He was oppressed and treated harshly,
yet he never said a word.
He was led like a lamb to the slaughter.
And as a sheep is silent before the shearers,
he did not open his mouth. (Isaiah 53:7)
yet he never said a word.
He was led like a lamb to the slaughter.
And as a sheep is silent before the shearers,
he did not open his mouth. (Isaiah 53:7)
I was thinking about this passage today and what it might
say about a defensive attitude. How many times have I failed to keep silent
when it would have been the best choice for relational harmony? How many times
did I not choose the path of (what would feel like) suffering for the right
reason?
Maybe you are like me and think that you should have a
retort for everything. You might think that to fail to answer a criticism would
be weak. Was Jesus weak in the above passage?
I think Jesus knew his mission and would not stray from it.
He had a focus on the big picture that governed his behavior and his attitude.
It could be the same with us. When we get frustrated in our
marriages and other relationships we can keep a macro outlook and let things go
without challenging them. It is not immediately satisfying, but godly humility
is the road to emotional maturity. Is that a goal of yours?
I am not advocating passively tolerating real abuse in a
relationship. That is a condition that calls for immediate and appropriate
action. It requires that we speak up. But what some might interpret as emotional
abuse could actually be disagreement. Can you accept that people will not
always agree with you and refrain from pushing back? Is preserving a
relationship more important to you than winning an argument?
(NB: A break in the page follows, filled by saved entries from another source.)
(* ===== verification/Message3.v ===== *)
(** * Message3: the messages of the version 3 protocol

    [net3/Message3.h] and the handler interface of [net3/WireDecoder3.h]. *)

From S2P Require Import Prelude NtTypes.
Local Open Scope Z_scope.

Inductive MsgType :=
| kUnknown | kKeepAlive | kClientHello | kProtoUnsup | kServerHelloDone
| kServerHello | kClientHelloDone | kEntryAssign | kEntryUpdate | kFlagsUpdate
| kEntryDelete | kClearEntries | kExecuteRpc | kRpcResponse.

Definition MsgType_code (t : MsgType) : Z :=
  match t with
  | kUnknown => -1
  | kKeepAlive => 0x00 | kClientHello => 0x01 | kProtoUnsup => 0x02
  | kServerHelloDone => 0x03 | kServerHello => 0x04 | kClientHelloDone => 0x05
  | kEntryAssign => 0x10 | kEntryUpdate => 0x11 | kFlagsUpdate => 0x12
  | kEntryDelete => 0x13 | kClearEntries => 0x14
  | kExecuteRpc => 0x20 | kRpcResponse => 0x21
  end.

(** [enum DataType] *)
Definition kBoolean : Z := 0x00.
Definition kDouble : Z := 0x01.
Definition kString : Z := 0x02.
Definition kRaw : Z := 0x03.
Definition kBooleanArray : Z := 0x10.
Definition kDoubleArray : Z := 0x11.
Definition kStringArray : Z := 0x12.
Definition kRpcDef : Z := 0x20.

Definition kClearAllMagic : Z := 0xD06CB27A.

Record Message3 := MkMessage3 {
  m_type : MsgType;
  m_str : string;
  m_value : Value;
  m_id : Z;
  m_flags : Z;
  m_seq_num_uid : Z;
}.
#[global] Instance eta_Message3 : Eta Message3 := fun m =>
  MkMessage3 (m_type m) (m_str m) (m_value m) (m_id m) (m_flags m) (m_seq_num_uid m).

Definition Message3_of_type (t : MsgType) : Message3 :=
  MkMessage3 t "" Value_empty 0 0 0.

(** [Message3::bytes()] and the inverse conversion of the RPC factories: the
    same storage read as [char] or [uint8_t]. *)
Definition msg_bytes (m : Message3) : bytes := bytes_of_string (m_str m).

(** The methods of [MessageHandler3], one constructor per virtual function. *)
Inductive Call3 :=
| KeepAlive
| ServerHelloDone
| ClientHelloDone
| ClearEntries
| ProtoUnsup (proto_rev : Z)
| ClientHello (self_id : string) (proto_rev : Z)
| ServerHello (flags : Z) (self_id : string)
| EntryAssign (name : string) (id seq_num : Z) (value : Value) (flags : Z)
| EntryUpdate (id seq_num : Z) (value : Value)
| FlagsUpdate (id flags : Z)
| EntryDelete (id : Z)
| ExecuteRpc (id uid : Z) (params : bytes)
| RpcResponse (id uid : Z) (result : bytes).

#[global] Instance Call3_eq_dec : EqDecision Call3.
Proof. solve_decision. Defined.

(** The static factories of [Message3]; they take the arguments of the handler
    methods of the same name. *)
Definition Message3_make (c : Call3) : Message3 :=
  match c with
  | KeepAlive => Message3_of_type kKeepAlive
  | ServerHelloDone => Message3_of_type kServerHelloDone
  | ClientHelloDone => Message3_of_type kClientHelloDone
  | ClearEntries => Message3_of_type kClearEntries
  | ProtoUnsup proto_rev => Message3_of_type kProtoUnsup <| m_id := proto_rev |>
  | ClientHello self_id proto_rev =>
      Message3_of_type kClientHello <| m_str := self_id |> <| m_id := proto_rev |>
  | ServerHello flags self_id =>
      Message3_of_type kServerHello <| m_str := self_id |> <| m_flags := flags |>
  | EntryAssign name id seq_num value flags =>
      Message3_of_type kEntryAssign <| m_str := name |> <| m_value := value |>
        <| m_id := id |> <| m_flags := flags |> <| m_seq_num_uid := seq_num |>
  | EntryUpdate id seq_num value =>
      Message3_of_type kEntryUpdate <| m_value := value |> <| m_id := id |>
        <| m_seq_num_uid := seq_num |>
  | FlagsUpdate id flags =>
      Message3_of_type kFlagsUpdate <| m_id := id |> <| m_flags := flags |>
  | EntryDelete id => Message3_of_type kEntryDelete <| m_id := id |>
  | ExecuteRpc id uid params =>
      Message3_of_type kExecuteRpc <| m_str := string_of_bytes params |>
        <| m_id := id |> <| m_seq_num_uid := uid |>
  | RpcResponse id uid result =>
      Message3_of_type kRpcResponse <| m_str := string_of_bytes result |>
        <| m_id := id |> <| m_seq_num_uid := uid |>
  end.

(** What a decoder promises nothing about: the object behind [m_out].  A handler
    has a state; handling a message yields the next state and, when it rejects
    the message, the text it passes to [WireDecoder3::SetError]. *)
Class MessageHandler3 (H : Type) := handle3 : Call3 -> H -> H * option string.
#[global] Hint Mode MessageHandler3 ! : typeclass_instances.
To paraphrase our pastor recently, “Forgiving is choosing to
suffer, instead of holding onto our right to make someone else suffer.” It
hurts to hold our tongue when we feel slighted or misunderstood. It doesn’t
feel fair. Again, it feels weak. But if I’m a big picture guy I understand that
my mission is to glorify Christ with my life. Sometimes that requires making
sacrifices that almost feel untenable. Perhaps, that especially means
surrendering my pride.
I have noticed that this defensive posture is a learned automatic
response in most people. In other words, it is a deeply ingrained habit. And we
all know that it takes awareness, desire, and above all, intentional, often
painful work to break any habit. And for this one, often there is no immediate
reward. The reward comes as a relationship improves over time.
I have found that it is easy to receive mercy and grace – not
so much to give it. A non-defensive attitude is an incredibly precious gift
that you have to offer in any relationship.